PROPHYLAXIS OF DVT FOLLOWING HIP OR
KNEE REPLACEMENT SURGERY HIP REPLACEMENT: 10 MG ONCE DAILY FOR 35 DAYS
KNEE REPLACEMENT: 10 MG ONCE DAILY FOR 12 DAYS
IMPORTANT FOOD EFFECT INFORMATION
THE 15 MG AND 20 MG XARELTO TABLETS SHOULD BE TAKEN WITH FOOD, WHILE THE 10 MG TABLET CAN BE TAKEN WITH OR WITHOUT FOOD [SEE CLINICAL PHARMACOLOGY].
IN THE NONVALVULAR ATRIAL FIBRILLATION EFFICACY STUDY XARELTO WAS TAKEN WITH THE EVENING MEAL.
SWITCHING TO AND FROM XARELTO
SWITCHING FROM WARFARIN TO XARELTO
WHEN SWITCHING PATIENTS FROM WARFARIN TO XARELTO, DISCONTINUE WARFARIN AND START XARELTO AS SOON AS THE INTERNATIONAL NORMALIZED RATIO (INR) IS BELOW 3.0 TO AVOID PERIODS OF INADEQUATE ANTICOAGULATION.

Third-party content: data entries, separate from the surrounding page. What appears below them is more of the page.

Lemma emits_emits es1 es2 w : emits es2 (emits es1 w) = emits (es1 ++ es2) w.
Proof. destruct w; unfold emits; simpl. by rewrite app_assoc. Qed.

Lemma drop_trace_app (w : World) (es : list Effect) :
  drop (length (trace w)) (trace w ++ es) = es.
Proof. by rewrite drop_app_length. Qed.

(** Unfold the plumbing of [M] and normalise the trace. *)
Ltac unfold_M :=
  unfold mbind, M_bind, mret, M_ret, try_catch, Date_now, getWebSockets,
    console, storage_get, storage_put, storage_deleteAll, storage_setAlarm,
    acceptWebSocket, new_WebSocketPair, request_json, read, modify, exec,
    result, effects_of in *.

Lemma set_lastActivity_emits v es w :
  set_lastActivity v (emits es w) = emits es (set_lastActivity v w).
Proof. reflexivity. Qed.
Lemma set_meetupStartTime_emits v es w :
  set_meetupStartTime v (emits es w) = emits es (set_meetupStartTime v w).
Proof. reflexivity. Qed.
Lemma set_webSockets_emits v es w :
  set_webSockets v (emits es w) = emits es (set_webSockets v w).
Proof. reflexivity. Qed.
Lemma set_storage_emits v es w :
  set_storage v (emits es w) = emits es (set_storage v w).
Proof. reflexivity. Qed.
Lemma set_alarmAt_emits v es w :
  set_alarmAt v (emits es w) = emits es (set_alarmAt v w).
Proof. reflexivity. Qed.

Ltac flatten_trace :=
  rewrite ?emit_emits, ?set_lastActivity_emits, ?set_meetupStartTime_emits,
    ?set_webSockets_emits, ?set_storage_emits, ?set_alarmAt_emits,
    ?emits_emits; simpl app.

Section Equations.
Context `{!Runtime}.

Lemma forEach_send_eq (connections : list WebSocket) (message : string) (w : World) :
  forEach connections
    (λ ws, try_catch (ws_send ws message) (λ err, console LogErrorSending)) w
  = (Ok (), emits (connections ≫= send_effects (stale w) message) w).
Proof.
  revert w. induction connections as [|ws rest IH]; intros w.
  - simpl. by rewrite emits_nil.
  - simpl. unfold mbind at 1, M_bind, try_catch, ws_send, send_effects.
    destruct (decide (ws ∈ stale w)); simpl;
      rewrite IH, ?emit_emits, ?emits_emits; reflexivity.
Qed.

Lemma broadcast_eq (event : string) (data : json) (w : World) :
  Broadcaster.broadcast event data w
  = (Ok (), emits (Console (LogBroadcasting event (length (webSockets w)))
                   :: (webSockets w ≫=
                         send_effects (stale w)
                           (JSON_stringify (JObj [("type", JStr event); ("data", data)]))))
                  w).
Proof.
  unfold Broadcaster.broadcast, mbind, M_bind, getWebSockets, read, console, modify.
  rewrite forEach_send_eq. rewrite emit_emits, emits_emits. reflexivity.
Qed.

SWITCHING FROM XARELTO TO WARFARIN
NO CLINICAL TRIAL DATA ARE AVAILABLE TO GUIDE CONVERTING PATIENTS FROM XARELTO TO WARFARIN. XARELTO AFFECTS INR, SO INR MEASUREMENTS MADE DURING COADMINISTRATION WITH WARFARIN MAY NOT BE USEFUL FOR DETERMINING THE APPROPRIATE DOSE OF WARFARIN. ONE APPROACH IS TO DISCONTINUE XARELTO AND BEGIN BOTH A PARENTERAL ANTICOAGULANT AND WARFARIN AT THE TIME THE NEXT DOSE OF XARELTO WOULD HAVE BEEN TAKEN.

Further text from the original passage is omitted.